In December 2004, Congress carved out an exemption of 20,000 more “bonus” numbers to the H-1B cap, but reserved them for foreign workers with U.S. master’s or higher degrees. For this master’s or advanced degree cap, the first 20,000 qualifying H-1B petitions that U.S. Citizenship & Immigration Services (“USCIS”), the Department of Homeland Security agency that processes H-1Bs, receives for employment in FY2012 will not be counted toward the regular H- 1B cap.  

The quota is available starting October 1, each year, and petitions can be filed up to six months in advance, which this year was April 1, 2011. Demand has outstripped supply in recent years. In 2008, USCIS received more than 163,000 H-1B petitions by April 7, depleting the cap in one week. USCIS resorted to randomly selecting which petitions would be accepted, and which petitions would be refused and returned. The process is considered the “H-1B lottery.”  
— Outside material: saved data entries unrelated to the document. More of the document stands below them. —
(** * Programs among others *)

Section Among.
(** The outcomes of a call, and what others may do before it. *)
Context (X : ∀ R, Disk → Op R → R → Disk → Prop) (E : Disk → Disk → Prop).

Definition mstep {A} (x y : Disk * Prog A) : Prop :=
  match x.2 with Ret _ => False | Step op k => ∃ r, X _ x.1 op r y.1 ∧ y.2 = k r end
  ∨ (E x.1 y.1 ∧ y.2 = x.2).

(** [Q] of the answer, whenever there is one. *)
Fixpoint among {A} (Q : A → Disk → Prop) (p : Prog A) (d : Disk) : Prop :=
  match p with
  | Ret a => ∀ d', rtc E d d' → Q a d'
  | Step op k => ∀ d1 r d2, rtc E d d1 → X _ d1 op r d2 → among Q (k r) d2
  end.

Lemma among_env {A} Q (p : Prog A) d d' : rtc E d d' → among Q p d → among Q p d'.
Proof.
  destruct p as [a|R op k]; simpl; intros Hd H.
  - intros d2 H2. apply H. by transitivity d'.
  - intros d1 r d2 H1 Hx. apply (H d1 r d2); [by transitivity d'|done].
Qed.

Lemma among_sound {A} Q (p : Prog A) d d' a :
  rtc mstep (d, p) (d', Ret a) → among Q p d → Q a d'.
Proof.
  intros Hr. remember (d, p) as x eqn:Ex. remember (d', Ret a) as y eqn:Ey. revert d p Ex.
  induction Hr as [x|x [d1 p1] y Hs _ IH]; intros d p ->.
  - simplify_eq. intros H. by apply H.
  - intros H. apply (IH Ey d1 p1 eq_refl). destruct Hs as [Hs|[HE Hp]]; cbn in *.
    + destruct p as [b|R op k]; [done|]. destruct Hs as (r & Hx & ->). by apply (H d r d1).
    + subst p1. eapply among_env; [by apply rtc_once|done].
Qed.

Lemma among_mono {A} (Q Q' : A → Disk → Prop) (p : Prog A) d :
  (∀ a d, Q a d → Q' a d) → among Q p d → among Q' p d.
Proof. intros HQ. revert d. induction p as [a|R op k IH]; simpl; intros d H; [auto|]. intros. eapply IH; eauto. Qed.

Lemma among_bind {A B} (Q : B → Disk → Prop) (p : Prog A) (f : A → Prog B) d :
  among (λ a d', among Q (f a) d') p d → among Q (prog_bind p f) d.
Proof.
  revert d. induction p as [a|R op k IH]; simpl; intros d H; [by apply H|]. intros d1 r d2 H1 Hx. by eapply IH, H.
Qed.

Lemma among_and {A} (Q Q' : A → Disk → Prop) (p : Prog A) d :
  among Q p d → among Q' p d → among (λ a d, Q a d ∧ Q' a d) p d.
Proof. revert d. induction p as [a|R op k IH]; simpl; intros d H H'; [auto|]. intros. eapply IH; eauto. Qed.

(** [for x in l { .. }]: [P] of the items to come and what was gathered. *)
Lemma among_each {A S} (f : S → A → Prog (option S)) (P : list A → S → Disk → Prop) (Q : option S → Disk → Prop) l s d :
  (∀ x l s d, P (x :: l) s d → among (λ r d', match r with Some s => P l s d' | None => Q None d' end) (f s x) d) →
  (∀ s d d', P [] s d → rtc E d d' → Q (Some s) d') →
  (∀ d d', Q None d → rtc E d d' → Q None d') →
  P l s d → among Q (prog_each f l s) d.
Proof.
  intros Hf Hend Hnone. revert s d. induction l as [|x l IH]; intros s d HP; simpl; [by intros; eapply Hend|].
  apply among_bind. eapply among_mono; [|by apply Hf]. intros [s'|] d1 H; simpl; [by apply IH|]. by intros; eapply Hnone.
Qed.
End Among.

(** [istep] is one instance. *)
Lemma istep_mstep {A} E (x y : Disk * Prog A) : rtc (istep E) x y → rtc (mstep (λ R d op r d', exec d op r d') E) x y.
Proof. apply rtc_subrel. intros [d p] [d' p'] [Hs|[HE Hp]]; [left|right]; done. Qed.

(** Calls that work: a directory can be read, and a file that is there. *)
Definition works (R : Type) (d : Disk) (op : Op R) (r : R) (d' : Disk) : Prop :=
  exec d op r d' ∧
  match op in Op R return R → Prop with
  | OpRead p => λ r, r = None → live d !! p ≫= (λ i, inodes d !! i) = None
  | OpReadDir _ => λ r, r ≠ None
  | _ => λ _, True
  end r.

Lemma works_exec R d (op : Op R) r d' : works R d op r d' → exec d op r d'.
Proof. by intros [? _]. Qed.

(** * Looking around *)

Lemma stage_cases k D :
  stage k = Some D → k = 0%nat ∧ D = SealedDir ∨ k = 1%nat ∧ D = ProcessingDir ∨ k = 2%nat ∧ D = CommittedDir.
Proof. destruct k as [|[|[|k]]]; intros [= <-]; auto. Qed.

(** Segments sorted by path come committed first, sealed last. *)
Lemma listed_later p q k j :
  listed_le p q → p ≠ q → p.2 = q.2 → stage k = Some p.1 → stage j = Some q.1 → (j < k)%nat.
Proof.
  intros Hle Hne En Hk Hj. destruct p as [D n], q as [D' n']. simpl in *. subst n'.
  destruct (stage_cases k D Hk) as [[-> ->]|[[-> ->]|[-> ->]]], (stage_cases j D' Hj) as [[-> ->]|[[-> ->]|[-> ->]]];
    try done; try lia; exfalso; destruct Hle as [Hle|[Hle _]]; revert Hle; by vm_compute.
Qed.

Lemma mapM_snoc {A B} (f : A → option B) l parts x y :
  mapM f l = Some parts → f x = Some y → mapM f (l ++ [x]) = Some (parts ++ [y]).
Proof. rewrite !mapM_Some. intros. apply Forall2_app; [done|]. by repeat constructor. Qed.

Section Looking.
Context (age : path → option Z) (to_string : Uuid → rstr).
Context (X : ∀ R, Disk → Op R → R → Disk → Prop) (E : Disk → Disk → Prop).
Context (HX : ∀ R d (op : Op R) r d', X R d op r d' → exec d op r d').
Abbreviation Am := (among X E) (only parsing).

(** A call that only looks leaves the disk. *)
Lemma looks_same {R} d (op : Op R) r d' : looks op → X R d op r d' → d' = d.
Proof. intros Hl Hx%HX. destruct op; try done; by inv_exec Hx. Qed.

(** The programs of the buffer. *)
Lemma looking_among {A} (p : Prog A) d : looking p → Am (λ _ d', rtc E d d') p d.
Proof.
  intros Hp. assert (∀ d0, rtc E d0 d → Am (λ _ d', rtc E d0 d') p d) as H; [|by apply H].
  revert d. induction p as [a|R op k IH]; simpl; intros d d0 H0; [by intros; transitivity d|].
  destruct Hp as [Hl Hk]. intros d1 r d2 H1 Hx. apply (looks_same _ _ _ _ Hl) in Hx as ->.
  apply IH; [done|]. by transitivity d.
Qed.

(** ** Listings *)

Section Listings.
Context (exclude : list rstr) (time_bound : option (Z * Z)).

Definition listable (p : path) : Prop := (p.2 ∉ exclude) ∧ is_arrow p.2 = true ∧ ∃ k, stage k = Some p.1.

Record listing_ok (l : list path) : Prop := {
  listing_nodup : NoDup l;
  listing_listable p : p ∈ l → listable p;
}.

Lemma list_entry_among sub k l n d :
  stage k = Some sub → listing_ok (out l) → (sub, n) ∉ out l →
  Am (λ r _, ∀ l', r = Some l' → listing_ok (out l') ∧ ∀ p, p ∈ out l' → p ∈ out l ∨ p = (sub, n))
    (list_entry age exclude time_bound sub l n) d.
Proof.
  intros Hk Hl Hn. unfold list_entry.
  assert (∀ x, listing_ok (out l) ∧ ∀ p, p ∈ out l → p ∈ out l ∨ p = (sub, x)) as Hsame by auto.
  destruct (is_arrow n) eqn:Ea; simpl; [|by intros ? _ ? [= <-]].
  destruct (bool_decide (sub = CommittedDir) && negb (recent age (sub, n))); [by intros ? _ ? [= <-]|].
  case_bool_decide as Hx; [by intros ? _ ? [= <-]|].
  assert (listing_ok (out l ++ [(sub, n)]) ∧ ∀ p, p ∈ out l ++ [(sub, n)] → p ∈ out l ∨ p = (sub, n)) as Hpush.
  { split; [|intros p [?|?%list_elem_of_singleton]%elem_of_app; auto]. destruct Hl as [Hnd Hok]. split.
    - apply NoDup_app. split_and!; [done| |apply NoDup_singleton]. intros p Hp ->%list_elem_of_singleton. done.
    - intros p [?| ->%list_elem_of_singleton]%elem_of_app; [auto|]. split_and!; eauto. }
  destruct time_bound as [w|]; simpl; [|by intros ? _ ? [= <-]].
  intros d1 r d2 _ _ d3 _ l' [= <-]. by destruct (r ≫= read_segment_meta) as [m|]; [destruct (outside_window w m)|].
Qed.

(** One directory, then all three. *)
Definition fresh_for (subs : list Dir) (l : Listing) : Prop := listing_ok (out l) ∧ ∀ p, p ∈ out l → p.1 ∉ subs.

Lemma list_dir_among sub k subs l d :
  stage k = Some sub → sub ∉ subs → fresh_for (sub :: subs) l →
  Am (λ r _, ∀ l', r = Some l' → fresh_for subs l')
    (let? names := call (OpReadDir sub) in prog_each (list_entry age exclude time_bound sub) names l) d.
Proof.
  intros Hk Hsub [Hl Hf]. simpl. intros d1 r d2 _ Hx%HX. inv_exec Hx; [by intros ? _|]. rename names into ns.
  apply (among_each _ _ _ (λ ns l _, NoDup ns ∧ fresh_for subs l ∧ ∀ n, n ∈ ns → (sub, n) ∉ out l)).
  - intros n ns' l1 d3 ([Hn Hnd]%NoDup_cons & [Hl1 Hf1] & Hout). eapply among_mono; [|by apply (list_entry_among sub k); auto using list_elem_of_here].
    intros [l2|] _ H; [|done]. destruct (H l2 eq_refl) as [Hl2 Hin]. split_and!; [done| |].
    + split; [done|]. intros p [?| ->]%Hin; auto.
    + intros m Hm [Hp|[= ->]]%Hin; [|done]. by apply (Hout m); [right|].
  - intros l1 ? ? (_ & Hfr & _) _ ? [= <-]. done.
  - done.
  - split_and!; [done| |].
    + split; [done|]. intros p Hp. specialize (Hf p Hp). set_solver.
    + intros n _ Hp. apply (Hf _ Hp). left.
Qed.

#[local] Instance listed_le_trans : Transitive listed_le.
Proof.
  intros p q r [H1|[H1 H1']] [H2|[H2 H2']]; unfold listed_le.
  - left. by eapply lex_lt_trans.
  - left. congruence.
  - left. congruence.
  - right. split; [congruence|]. by eapply (transitivity (R := lex_le)).
Qed.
Last year, for FY2011, the regular cap remained unfilled until January 26, 2011. At that time, USCIS applied the random lottery selection process to the H-1B petitions received that day. This year, the H-1B cap is proceeding more rapidly toward extinction than in past years. Approximately 25,000 cap-subject petitions have been filed since August 12. Now that the master's cap has been reached, all numbers will go against the remaining 18,800 regular H-1Bs. At this rate, H-1B numbers will be gone by the end of 2011, which is earlier than the past few years.

Who Is Exempt From the Cap?

New employees hired in H-1B status are subject to the cap, unless they are exempt. Many people can still obtain H-1B status through exemptions to the H-1B cap, in particular the following:  

  • Petitions for persons who currently hold H-1B status and seek an extension do not count toward the H-1B cap numbers;
  • An H-1B worker can move to a new employer without using an H-1B cap number;
  • In some cases, persons who previously held H-1B status can regain H-1B status without using an H-1B cap number;
  • Institutions of higher education, nonprofit research organizations and governmental research organizations are exempt from the cap; and
  • The country-specific caps carved out for citizens of Chile and Singapore are rarely hit.  
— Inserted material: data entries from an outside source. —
(* ===== verification/Triples.v ===== *)
(** Triples for the processes of [Eff] among rivals: what holds before a program
    runs, whatever its rivals do meanwhile, and what holds of its result.

    [T] bounds what the program and its rivals do to the state, step by step. *)

From stdpp Require Import prelude relations.
From Stdlib Require Import ZArith Lia.
From S2P Require Import Prelude Eff RelyGuarantee.

(** What steps within [T] keep. *)
Definition stable_under {Σ : Type} (T : Σ → Σ → Prop) (P : Σ → Prop) : Prop := ∀ s s', T s s' → P s → P s'.

Section Triples.
Context {Σ Act : Type} {I : Z * Σ → Prop} {allowed : Act → Z → Z → Label → Outcome → Prop}
  {compat : Act → Act → Prop} {G : Act → Z * Σ → Z * Σ → Prop} {T : Σ → Σ → Prop} `{!PreOrder T}.

Definition triple (a : Act) {A} (P : Σ → Prop) (p : Eff Σ A) (Φ : option A → Σ → Prop) : Prop :=
  ∀ x, P x.2 → safe I allowed compat G a p (λ r y, T x.2 y.2 ∧ Φ r y.2) x.

Section Rules.
Context (a : Act).

(** One statement, after what rivals may have done. *)
Lemma hoare_step (others : Σ → Σ → Prop) l {B : Set} (f : Z → Σ → B * Σ) P (Φ : option B → Σ → Prop) :
  (∀ x y, rely I compat G a x y → others x.2 y.2) → (∀ s s', others s s' → T s s') → stable_under others P →
  (∀ y now o, I y → allowed a y.1 now l o → P y.2 →
     let r := perform o now f y.2 in I (now, r.2) ∧ G a y (now, r.2) ∧ T y.2 r.2 ∧ Φ r.1 r.2) →
  triple a P (stmt l f) Φ.
Proof.
  intros Hr Ht HP H x Hx. apply safe_stmt. intros y Hy Hi now o _ Ho. pose proof (Hr _ _ Hy) as Hxy.
  destruct (H y now o Hi Ho (HP _ _ Hxy Hx)) as (? & ? & ? & ?). split_and!; try done. etrans; [by apply Ht|done].
Qed.

Lemma hoare_ret {A} (v : A) P Φ : (∀ s, P s → Φ (Some v) s) → triple a P (Ret v) Φ.
Proof. intros H x Hx. split; [reflexivity|auto]. Qed.

Lemma hoare_err {A} P (Φ : option A → Σ → Prop) : (∀ s, P s → Φ None s) → triple a P Err Φ.
Proof. intros H x Hx. split; [reflexivity|auto]. Qed.

Lemma hoare_bind {A B} (p : Eff Σ A) (q : A → Eff Σ B) P Ψ Φ :
  triple a P p Ψ → (∀ v, triple a (Ψ (Some v)) (q v) Φ) → (∀ s, Ψ None s → Φ None s) → triple a P (bind p q) Φ.
Proof.
  intros Hp Hq Hn x Hx. apply safe_bind. eapply safe_mono; [|by apply Hp]. intros [v|] y [Hg Hy]; [|auto].
  eapply safe_mono; [|by apply Hq]. intros r z [Hg' ?]. split; [by etrans|done].
Qed.

Lemma hoare_catch {A} (p : Eff Σ A) P Φ : triple a P p (λ r s, Φ (Some r) s) → triple a P (catch p) Φ.
Proof. intros Hp x Hx. apply safe_catch. by apply Hp. Qed.

(** A program that does not end in an error. *)
Definition yields {A} (Ψ : A → Σ → Prop) (r : option A) (s : Σ) : Prop :=
  match r with Some v => Ψ v s | None => False end.

Lemma hoare_then {A B} (p : Eff Σ A) (q : A → Eff Σ B) P Ψ Φ :
  triple a P p (yields Ψ) → (∀ v, triple a (Ψ v) (q v) Φ) → triple a P (bind p q) Φ.
Proof. intros Hp Hq. by eapply hoare_bind; [exact Hp|exact Hq|]. Qed.

Lemma hoare_caught {A} (p : Eff Σ A) P Ψ : triple a P p Ψ → triple a P (catch p) (yields Ψ).
Proof. intros Hp. by apply hoare_catch. Qed.

Lemma hoare_mono {A} (p : Eff Σ A) (P P' : Σ → Prop) (Φ Φ' : option A → Σ → Prop) :
  (∀ s, P' s → P s) → (∀ r s, Φ r s → Φ' r s) → triple a P p Φ → triple a P' p Φ'.
Proof. intros HP HΦ H x Hx. eapply safe_mono; [|by apply H, HP]. intros r y [? ?]. auto. Qed.

(** Under what is known at the start. *)
Lemma hoare_from {A} (p : Eff Σ A) (P P' : Σ → Prop) (Φ Φ' : option A → Σ → Prop) :
  (∀ s, P' s → P s ∧ (triple a P p Φ)) → (∀ r s, Φ r s → Φ' r s) → triple a P' p Φ'.
Proof. intros HP HΦ x Hx. destruct (HP _ Hx) as [? H]. by apply (hoare_mono p P P Φ Φ'). Qed.

Lemma hoare_extract {A} (φ : Prop) (p : Eff Σ A) P Φ : (∀ s, P s → φ) → (φ → triple a P p Φ) → triple a P p Φ.
Proof. intros Hφ H x Hx. apply H; eauto. Qed.

Lemma hoare_ex {A X} (p : Eff Σ A) (P : X → Σ → Prop) Φ : (∀ v, triple a (P v) p Φ) → triple a (λ s, ∃ v, P v s) p Φ.
Proof. intros H x [v Hx]. by apply (H v). Qed.

Lemma hoare_frame {A} (p : Eff Σ A) P Φ R :
  stable_under T R → triple a P p Φ → triple a (λ s, P s ∧ R s) p (λ r s, Φ r s ∧ R s).
Proof. intros HR H x [Hx Hr]. eapply safe_mono; [|by apply H]. intros r y [? ?]. split_and!; [done..|by eapply HR]. Qed.

Lemma hoare_fact {A} (φ : Prop) (p : Eff Σ A) P Φ : (φ → triple a P p Φ) → triple a (λ s, P s ∧ φ) p Φ.
Proof. intros H x [Hx Hφ]. by apply H. Qed.

Lemma hoare_each {A X} (turn : A → X → Eff Σ A) (P : A → list X → Σ → Prop) Φ l acc :
  (∀ acc i l, triple a (P acc (i :: l)) (turn acc i) (λ r s, match r with Some acc => P acc l s | None => Φ None s end)) →
  (∀ acc s, P acc [] s → Φ (Some acc) s) → triple a (P acc l) (each turn l acc) Φ.
Proof.
  intros Hb Hend. revert acc. induction l as [|i l IH]; intros acc; simpl; [by apply hoare_ret, Hend|].
  eapply hoare_bind; [apply Hb|intros v; apply IH|done].
Qed.
End Rules.

Lemma stable_true : stable_under T (λ _, True).
Proof. by intros s s' _. Qed.

Lemma stable_pure φ : stable_under T (λ _, φ).
Proof. by intros s s' _. Qed.

Lemma stable_and P Q : stable_under T P → stable_under T Q → stable_under T (λ s, P s ∧ Q s).
Proof. intros HP HQ s s' Hg [? ?]. eauto. Qed.

Lemma stable_all {X} (P : X → Σ → Prop) : (∀ x, stable_under T (P x)) → stable_under T (λ s, ∀ x, P x s).
Proof. intros HP s s' Hg Hs x. by eapply HP. Qed.

Lemma stable_impl (φ : Prop) P : stable_under T P → stable_under T (λ s, φ → P s).
Proof. intros HP s s' Hg Hs H. eapply HP; eauto. Qed.

End Triples.
#[global] Arguments triple {_ _} I allowed compat G T a {_} P p Φ.

(** An invariant may be strengthened by what a process's own steps keep. *)
Lemma safe_extend {Σ Act} (I I' : Z * Σ → Prop) allowed compat (G : Act → Z * Σ → Z * Σ → Prop) a {A} (p : Eff Σ A) Q x :
  (∀ x, I' x → I x) → (∀ x y, I' x → I y → G a x y → I' y) →
  safe I allowed compat G a p Q x → safe I' allowed compat G a p Q x.
Proof.
  intros Hsub Hkeep. assert (∀ x y, rely I' compat G a x y → rely I compat G a x y) as Hr.
  { intros u v. apply rtc_subrel. intros u' v' (? & ? & ? & b & ? & ?). split_and!; eauto. }
  revert x. induction p as [v| |l B f k IH]; intros x; simpl; [done..|].
  intros H y Hxy Hi now o Hle Ho. destruct (H y (Hr _ _ Hxy) (Hsub _ Hi) now o Hle Ho) as (? & ? & ?).
  split_and!; [by eapply Hkeep|done|by apply IH].
Qed.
What H-1B Alternatives Exist?

There are employment-based alternative immigration options other than H-1B status, including the following:

  • L-1 intracompany transfers for persons who worked for a foreign entity related to a U.S. company for at least one year;
  • For Canadians and Mexicans, TN status under the North American Free Trade Agreement (“NAFTA”);
  • J-1 training and other exchange programs;
  • E-1/E-2 treaty investor and treaty trader status for numerous countries;
  • E-3 visas for Australians;
  • O-1 for persons with extraordinary ability;
  • Returning to school for a higher level of education and work authorization; and
  • Labor certification for permanent resident status under the “PERM” process as a first step toward “Green Cards.” Note, however, there are processing backlogs for many types of permanent resident applications.  

Other creative alternatives for a temporary or a stopgap measure are available as well.

What Does This Mean for Employers?

Due to the alarmingly few H-1B cap positions left for FY2012, all employers seeking to hire cap-subject H-1B workers before October 1, 2012, should immediately prepare and file the petitions.

Employers need to resist any temptation to have potential employees begin or continue working, even in what might be considered volunteer positions, without the proper work authorization. Hiring employees without the proper authorization can subject the employer to penalties and subsequent scrutiny under immigration law.